• EXERCISE BRIEF
Copy out every line holding the string "fuel" from the records below.
-- RAW DATA follows --
(** Only a request that is new to the proxy goes without authorization so far *)
Lemma classify_spec fuel received clock routeState uri w w' uri' flags :
  classify fill pcre_exec this db newTag fuel received clock routeState uri w = Ok (w', inr (uri', flags)) ->
  (bRequestShouldBeAuthorized flags = false ->
     has_header SIP_SIPX_SPIRAL_HEADER (w_request w) = Ok false /\ mFoundRouteState routeState = false /\ uri' = uri)
  /\ match returnedAction flags with
     | SendRequest => w_response w' = w_response w /\ (bRequestShouldBeAuthorized flags = false -> bForwardingRulesShouldBeEvaluated flags = true)
     | SendResponse => bRequestShouldBeAuthorized flags = false /\ bForwardingRulesShouldBeEvaluated flags = false
                       /\ isAuthenticated fill pcre_exec this db (c_now clock) (w_request w') = Ok (inr None)
                       /\ authenticationChallenge fill pcre_exec this newTag (c_now clock) (w_request w') (w_response w) = Ok (w_response w')
     | DoNothing => False
     end.
Proof.
  unfold classify. intros Hrun. apply mbind_ok in Hrun as (w1 & spiraling & Hs & Hrun). atoms.
  destruct spiraling; [by atoms|].
  apply mbind_ok in Hrun as (w2 & [] & Hnat & Hrun). atoms.
  destruct (mFoundRouteState routeState); cbn [negb] in Hrun.
  - destruct (mMayBeMutable routeState); [by steps|].
    apply mbind_ok in Hrun as (w3 & local & Hl & Hrun). atoms.
    apply mbind_ok in Hrun as (w3 & [gruu uri1] & Hg & Hrun). atoms.
    destruct gruu; [|by atoms]. unfold resolve_gruu in Hrun. apply mbind_ok in Hrun as (w4 & [|contact regs] & Hr & Hrun); by steps.
  - apply mbind_ok in Hrun as (w3 & [] & K3 & Hrun). apply mbind_ok in Hrun as (w4 & [] & K4 & Hrun).
    apply mbind_ok in Hrun as (w5 & flags5 & K5 & Hrun). atoms. cbn [w_request]. unfold assert_identity in K5.
    apply mbind_ok in K5 as (w6 & applicable & K6 & K5). atoms. destruct applicable; [|by atoms].
    apply mbind_ok in K5 as (w7 & fromUrl & K7 & K5). atoms. apply mbind_ok in K5 as (w7 & [mine fromUrl'] & K8 & K5). atoms.
    apply mbind_ok in K5 as (w8 & [entity|] & K9 & K5); atoms; [|done].
    apply mbind_ok in K5 as (w8 & authenticated & K10 & K5); atoms.
    apply mbind_ok in K5 as (w8 & [user|] & K11 & K5); steps; [done|]. split; [done|]. cbn [returnedAction bRequestShouldBeAuthorized bForwardingRulesShouldBeEvaluated].
    by split_and!.
Qed.

Lemma forward_spec uri flags w w' flags' :
  forward fill pcre_exec compile this uri flags w = Ok (w', inr flags') ->
  returnedAction flags' = returnedAction flags /\ w_response w' = w_response w
  /\ if bForwardingRulesShouldBeEvaluated flags then bRequestShouldBeAuthorized flags' = false ->
                                                       bRequestShouldBeAuthorized flags = false /\ rules_trust uri (w_request w)
     else flags' = flags.
Proof.
  destruct flags as [auth rules spiral action]. unfold forward. destruct rules; [|by intros; atoms].
  intros Hrun. apply mbind_ok in Hrun as (w1 & [top text] & Ht & Hrun). atoms.
  apply mbind_ok in Hrun as (w1 & [auth1 spiral1] & Hc & Hrun). apply mbind_ok in Hrun as (w2 & [] & Hs & Hrun). atoms.
  assert (w_response w' = w_response w1) as Hresp' by (destruct spiral1; by atoms). rewrite Hresp'. clear Hs Hresp' w'.
  cbn [returnedAction bRequestShouldBeAuthorized bForwardingRulesShouldBeEvaluated]. split; [done|].
  destruct top; [by atoms|]. apply mbind_ok in Hc as (w2 & route & Hr & Hc).
  destruct (rt_mpForwardingRules this) as [fr|] eqn:Efr; [|by atoms].
  apply mbind_ok in Hr as (w3 & [[status r] fr'] & Hg & Hr). atoms.
  destruct (decide (status = OS_SUCCESS)) as [-> |]; [|by atoms].
  apply mbind_ok in Hc as (w4 & spiral2 & Ha & Hc). apply mbind_ok in Hc as (w5 & [] & Hp & Hc). atoms.
  assert (w_response w4 = w_response w) as <-.
  { revert Ha. unfold add_route. destruct (r_routeTo r); intros; by steps. }
  split; [destruct (r_ruriParams r); by atoms|].
  destruct (r_authRequired r) eqn:Er; [done|]. intros ->. split; [done|]. exists text, fr, r, fr'. done.
Qed.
-- RAW DATA concluded --
• WRITTEN ANSWER
Lemma classify_spec fuel received clock routeState uri w w' uri' flags :
  classify fill pcre_exec this db newTag fuel received clock routeState uri w = Ok (w', inr (uri', flags)) ->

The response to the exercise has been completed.